Problem statement: Every line below from the one containing "rewrite st_ok by (unfold zlen in *; rewrite" through the one containing "Context (Hbu : built" must be transcribed exactly. Omit all lines outside that stretch.

Stored data:
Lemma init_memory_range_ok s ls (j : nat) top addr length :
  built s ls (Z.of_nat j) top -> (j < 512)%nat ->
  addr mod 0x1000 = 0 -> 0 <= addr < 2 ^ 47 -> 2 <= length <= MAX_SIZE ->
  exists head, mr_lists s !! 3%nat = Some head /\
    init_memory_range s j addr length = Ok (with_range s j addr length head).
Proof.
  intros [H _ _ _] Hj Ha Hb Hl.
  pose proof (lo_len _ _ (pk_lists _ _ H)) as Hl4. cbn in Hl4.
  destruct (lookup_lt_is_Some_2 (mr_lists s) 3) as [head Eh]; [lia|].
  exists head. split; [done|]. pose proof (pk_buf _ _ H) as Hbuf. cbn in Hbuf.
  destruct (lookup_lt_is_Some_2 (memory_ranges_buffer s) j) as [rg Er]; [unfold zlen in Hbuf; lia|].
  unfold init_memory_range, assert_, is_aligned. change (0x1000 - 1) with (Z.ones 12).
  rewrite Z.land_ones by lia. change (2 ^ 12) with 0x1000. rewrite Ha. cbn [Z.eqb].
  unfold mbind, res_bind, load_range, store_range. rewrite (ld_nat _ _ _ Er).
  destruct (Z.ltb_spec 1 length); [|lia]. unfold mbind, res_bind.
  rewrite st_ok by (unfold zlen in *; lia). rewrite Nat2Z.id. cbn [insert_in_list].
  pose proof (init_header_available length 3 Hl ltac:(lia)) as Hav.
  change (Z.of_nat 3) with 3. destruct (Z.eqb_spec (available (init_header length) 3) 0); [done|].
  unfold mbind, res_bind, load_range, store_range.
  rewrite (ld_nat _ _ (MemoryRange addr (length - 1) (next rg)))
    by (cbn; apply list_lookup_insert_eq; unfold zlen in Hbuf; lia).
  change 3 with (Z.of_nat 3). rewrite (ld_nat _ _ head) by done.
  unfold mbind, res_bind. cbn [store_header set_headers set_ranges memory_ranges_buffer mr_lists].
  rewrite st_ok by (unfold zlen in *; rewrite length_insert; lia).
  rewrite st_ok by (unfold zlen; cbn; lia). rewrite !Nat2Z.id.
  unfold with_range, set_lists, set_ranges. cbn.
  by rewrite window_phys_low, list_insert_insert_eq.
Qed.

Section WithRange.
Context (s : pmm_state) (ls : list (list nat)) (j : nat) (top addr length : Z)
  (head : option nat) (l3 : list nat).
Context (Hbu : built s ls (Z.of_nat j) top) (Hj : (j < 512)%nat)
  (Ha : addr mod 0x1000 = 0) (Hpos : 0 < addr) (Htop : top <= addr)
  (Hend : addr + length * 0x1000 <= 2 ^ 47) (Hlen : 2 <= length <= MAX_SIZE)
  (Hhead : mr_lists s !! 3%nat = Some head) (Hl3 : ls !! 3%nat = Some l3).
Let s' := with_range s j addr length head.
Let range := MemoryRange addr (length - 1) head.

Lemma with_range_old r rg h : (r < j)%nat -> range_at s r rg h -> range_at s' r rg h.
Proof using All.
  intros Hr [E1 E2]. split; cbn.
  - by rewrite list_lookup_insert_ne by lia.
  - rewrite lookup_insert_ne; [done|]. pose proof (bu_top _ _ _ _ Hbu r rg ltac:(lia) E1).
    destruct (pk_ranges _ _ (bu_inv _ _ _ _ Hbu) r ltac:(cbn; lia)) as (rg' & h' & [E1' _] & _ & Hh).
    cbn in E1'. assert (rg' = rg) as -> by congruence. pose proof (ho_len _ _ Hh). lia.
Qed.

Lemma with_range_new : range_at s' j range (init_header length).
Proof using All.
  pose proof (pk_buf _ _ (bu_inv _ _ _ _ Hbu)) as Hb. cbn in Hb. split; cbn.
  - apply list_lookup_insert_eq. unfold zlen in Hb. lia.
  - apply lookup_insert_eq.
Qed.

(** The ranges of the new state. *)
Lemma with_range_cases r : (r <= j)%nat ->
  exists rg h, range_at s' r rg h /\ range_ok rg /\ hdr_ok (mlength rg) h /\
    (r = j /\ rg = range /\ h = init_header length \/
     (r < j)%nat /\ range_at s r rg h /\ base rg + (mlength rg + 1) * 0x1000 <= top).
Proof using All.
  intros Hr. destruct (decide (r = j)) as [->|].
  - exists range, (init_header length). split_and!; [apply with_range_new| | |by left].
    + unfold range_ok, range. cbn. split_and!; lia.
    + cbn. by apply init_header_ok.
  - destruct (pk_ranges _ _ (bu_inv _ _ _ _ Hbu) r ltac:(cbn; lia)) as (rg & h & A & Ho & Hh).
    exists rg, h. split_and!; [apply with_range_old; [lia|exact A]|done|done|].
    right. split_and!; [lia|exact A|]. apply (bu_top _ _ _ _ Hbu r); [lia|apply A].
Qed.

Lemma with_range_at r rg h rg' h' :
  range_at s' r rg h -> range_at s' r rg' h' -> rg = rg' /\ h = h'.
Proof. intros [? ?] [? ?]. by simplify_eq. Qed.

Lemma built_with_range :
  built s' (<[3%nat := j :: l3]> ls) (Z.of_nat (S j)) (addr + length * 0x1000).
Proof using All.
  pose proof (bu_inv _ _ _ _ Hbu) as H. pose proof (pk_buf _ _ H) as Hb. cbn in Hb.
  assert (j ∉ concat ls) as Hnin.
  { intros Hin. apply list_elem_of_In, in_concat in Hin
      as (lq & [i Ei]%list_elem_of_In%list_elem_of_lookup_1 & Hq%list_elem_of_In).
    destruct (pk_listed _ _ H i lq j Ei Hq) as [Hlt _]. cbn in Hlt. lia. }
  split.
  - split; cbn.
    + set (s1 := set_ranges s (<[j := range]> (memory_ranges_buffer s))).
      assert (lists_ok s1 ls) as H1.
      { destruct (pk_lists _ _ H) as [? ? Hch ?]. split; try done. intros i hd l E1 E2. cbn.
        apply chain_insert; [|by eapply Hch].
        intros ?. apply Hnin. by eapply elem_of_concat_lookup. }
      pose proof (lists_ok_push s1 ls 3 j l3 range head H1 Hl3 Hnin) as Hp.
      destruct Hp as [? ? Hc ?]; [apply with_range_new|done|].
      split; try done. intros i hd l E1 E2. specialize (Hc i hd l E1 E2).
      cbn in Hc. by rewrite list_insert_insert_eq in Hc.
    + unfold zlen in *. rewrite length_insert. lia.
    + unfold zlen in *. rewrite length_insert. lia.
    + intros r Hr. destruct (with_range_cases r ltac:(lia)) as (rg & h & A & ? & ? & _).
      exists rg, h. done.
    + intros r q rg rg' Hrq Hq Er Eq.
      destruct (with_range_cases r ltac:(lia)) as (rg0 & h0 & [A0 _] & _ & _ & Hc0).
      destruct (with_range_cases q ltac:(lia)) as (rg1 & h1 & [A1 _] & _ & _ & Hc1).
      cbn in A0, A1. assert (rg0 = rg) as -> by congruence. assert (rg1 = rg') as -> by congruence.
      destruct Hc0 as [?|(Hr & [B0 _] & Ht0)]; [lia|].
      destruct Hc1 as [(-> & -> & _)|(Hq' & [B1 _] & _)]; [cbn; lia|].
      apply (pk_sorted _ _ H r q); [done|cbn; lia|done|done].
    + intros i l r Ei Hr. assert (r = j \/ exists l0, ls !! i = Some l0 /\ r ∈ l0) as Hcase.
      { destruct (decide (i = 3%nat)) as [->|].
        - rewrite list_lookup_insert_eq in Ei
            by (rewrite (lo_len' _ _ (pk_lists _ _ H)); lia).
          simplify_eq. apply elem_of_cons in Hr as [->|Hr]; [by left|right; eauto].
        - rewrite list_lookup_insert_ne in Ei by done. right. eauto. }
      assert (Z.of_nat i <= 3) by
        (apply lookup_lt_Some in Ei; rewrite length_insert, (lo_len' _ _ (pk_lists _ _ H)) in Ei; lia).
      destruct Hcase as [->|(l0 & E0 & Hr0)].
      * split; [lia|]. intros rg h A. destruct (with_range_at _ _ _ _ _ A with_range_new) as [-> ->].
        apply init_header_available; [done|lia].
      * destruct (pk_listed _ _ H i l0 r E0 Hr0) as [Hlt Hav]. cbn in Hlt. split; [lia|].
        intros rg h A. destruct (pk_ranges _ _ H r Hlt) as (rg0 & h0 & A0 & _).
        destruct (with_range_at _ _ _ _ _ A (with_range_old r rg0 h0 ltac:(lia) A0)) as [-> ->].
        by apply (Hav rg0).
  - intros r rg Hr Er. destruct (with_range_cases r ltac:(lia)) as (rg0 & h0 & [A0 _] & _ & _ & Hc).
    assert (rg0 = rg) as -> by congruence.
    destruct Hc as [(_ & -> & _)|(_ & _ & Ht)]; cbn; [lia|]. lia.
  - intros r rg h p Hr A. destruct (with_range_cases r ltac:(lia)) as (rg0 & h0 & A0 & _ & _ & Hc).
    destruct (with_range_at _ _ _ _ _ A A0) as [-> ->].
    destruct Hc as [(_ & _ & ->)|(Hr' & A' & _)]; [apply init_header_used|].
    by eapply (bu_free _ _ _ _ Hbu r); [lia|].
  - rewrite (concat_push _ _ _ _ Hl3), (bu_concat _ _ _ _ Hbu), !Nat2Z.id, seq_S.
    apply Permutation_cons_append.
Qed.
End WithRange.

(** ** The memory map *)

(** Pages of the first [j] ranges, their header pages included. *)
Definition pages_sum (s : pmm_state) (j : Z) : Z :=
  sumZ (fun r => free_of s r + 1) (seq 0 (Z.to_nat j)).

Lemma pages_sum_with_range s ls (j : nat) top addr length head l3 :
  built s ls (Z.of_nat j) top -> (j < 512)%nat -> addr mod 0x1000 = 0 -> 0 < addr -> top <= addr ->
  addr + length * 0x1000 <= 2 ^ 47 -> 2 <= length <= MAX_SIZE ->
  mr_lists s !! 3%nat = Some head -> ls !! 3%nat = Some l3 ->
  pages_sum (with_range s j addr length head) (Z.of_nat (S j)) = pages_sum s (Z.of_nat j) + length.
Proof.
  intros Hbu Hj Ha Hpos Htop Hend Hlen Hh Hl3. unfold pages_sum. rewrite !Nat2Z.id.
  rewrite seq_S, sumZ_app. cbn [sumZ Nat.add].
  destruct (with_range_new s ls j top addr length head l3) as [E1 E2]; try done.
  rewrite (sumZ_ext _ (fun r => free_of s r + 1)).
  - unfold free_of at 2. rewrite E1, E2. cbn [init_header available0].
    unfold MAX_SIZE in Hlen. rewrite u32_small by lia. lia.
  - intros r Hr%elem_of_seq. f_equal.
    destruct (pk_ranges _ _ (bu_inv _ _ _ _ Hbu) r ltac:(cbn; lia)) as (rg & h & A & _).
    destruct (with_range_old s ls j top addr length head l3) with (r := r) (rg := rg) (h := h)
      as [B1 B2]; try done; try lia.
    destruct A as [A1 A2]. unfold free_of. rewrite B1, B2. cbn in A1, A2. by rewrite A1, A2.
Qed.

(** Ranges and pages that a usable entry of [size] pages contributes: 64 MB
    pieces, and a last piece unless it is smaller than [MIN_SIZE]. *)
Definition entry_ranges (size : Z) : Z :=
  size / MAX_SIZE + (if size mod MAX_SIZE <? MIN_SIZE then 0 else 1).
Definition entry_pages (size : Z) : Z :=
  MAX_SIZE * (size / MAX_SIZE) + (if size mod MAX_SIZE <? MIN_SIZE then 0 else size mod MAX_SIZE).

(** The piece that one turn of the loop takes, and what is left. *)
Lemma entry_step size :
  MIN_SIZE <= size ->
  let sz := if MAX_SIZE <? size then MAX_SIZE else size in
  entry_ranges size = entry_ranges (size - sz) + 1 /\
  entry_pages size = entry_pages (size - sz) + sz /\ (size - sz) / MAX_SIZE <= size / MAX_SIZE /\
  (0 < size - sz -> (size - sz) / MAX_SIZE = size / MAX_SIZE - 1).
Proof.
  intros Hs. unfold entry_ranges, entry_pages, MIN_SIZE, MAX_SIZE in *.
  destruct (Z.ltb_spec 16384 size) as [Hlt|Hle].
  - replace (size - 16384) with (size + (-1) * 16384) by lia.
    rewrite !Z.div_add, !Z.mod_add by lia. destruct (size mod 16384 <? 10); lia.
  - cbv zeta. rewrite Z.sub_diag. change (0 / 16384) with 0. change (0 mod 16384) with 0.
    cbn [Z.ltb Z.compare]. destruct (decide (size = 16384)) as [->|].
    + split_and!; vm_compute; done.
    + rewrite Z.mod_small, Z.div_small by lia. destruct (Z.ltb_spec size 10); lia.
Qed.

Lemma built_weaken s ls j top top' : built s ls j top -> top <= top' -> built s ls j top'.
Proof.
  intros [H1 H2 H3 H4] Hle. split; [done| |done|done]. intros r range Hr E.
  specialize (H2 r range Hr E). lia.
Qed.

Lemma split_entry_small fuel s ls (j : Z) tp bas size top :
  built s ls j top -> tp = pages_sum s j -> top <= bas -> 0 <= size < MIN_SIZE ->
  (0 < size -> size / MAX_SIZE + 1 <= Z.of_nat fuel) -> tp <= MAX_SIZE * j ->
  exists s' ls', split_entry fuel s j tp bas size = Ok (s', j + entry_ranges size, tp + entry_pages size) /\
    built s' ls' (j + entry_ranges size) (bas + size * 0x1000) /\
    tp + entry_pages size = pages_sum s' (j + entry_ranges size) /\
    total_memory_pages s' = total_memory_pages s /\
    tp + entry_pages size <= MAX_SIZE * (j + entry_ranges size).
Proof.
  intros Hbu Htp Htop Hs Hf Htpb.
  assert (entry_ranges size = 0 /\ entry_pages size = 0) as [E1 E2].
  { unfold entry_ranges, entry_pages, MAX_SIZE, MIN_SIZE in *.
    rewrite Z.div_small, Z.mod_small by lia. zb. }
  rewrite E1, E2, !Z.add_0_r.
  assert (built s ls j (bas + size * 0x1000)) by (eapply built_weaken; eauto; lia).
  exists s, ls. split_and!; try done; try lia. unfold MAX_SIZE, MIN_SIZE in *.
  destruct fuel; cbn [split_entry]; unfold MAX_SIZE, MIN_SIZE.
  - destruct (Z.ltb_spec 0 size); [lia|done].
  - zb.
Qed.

Task response:
  rewrite st_ok by (unfold zlen in *; rewrite length_insert; lia).
  rewrite st_ok by (unfold zlen; cbn; lia). rewrite !Nat2Z.id.
  unfold with_range, set_lists, set_ranges. cbn.
  by rewrite window_phys_low, list_insert_insert_eq.
Qed.

Section WithRange.
Context (s : pmm_state) (ls : list (list nat)) (j : nat) (top addr length : Z)
  (head : option nat) (l3 : list nat).
Context (Hbu : built s ls (Z.of_nat j) top) (Hj : (j < 512)%nat)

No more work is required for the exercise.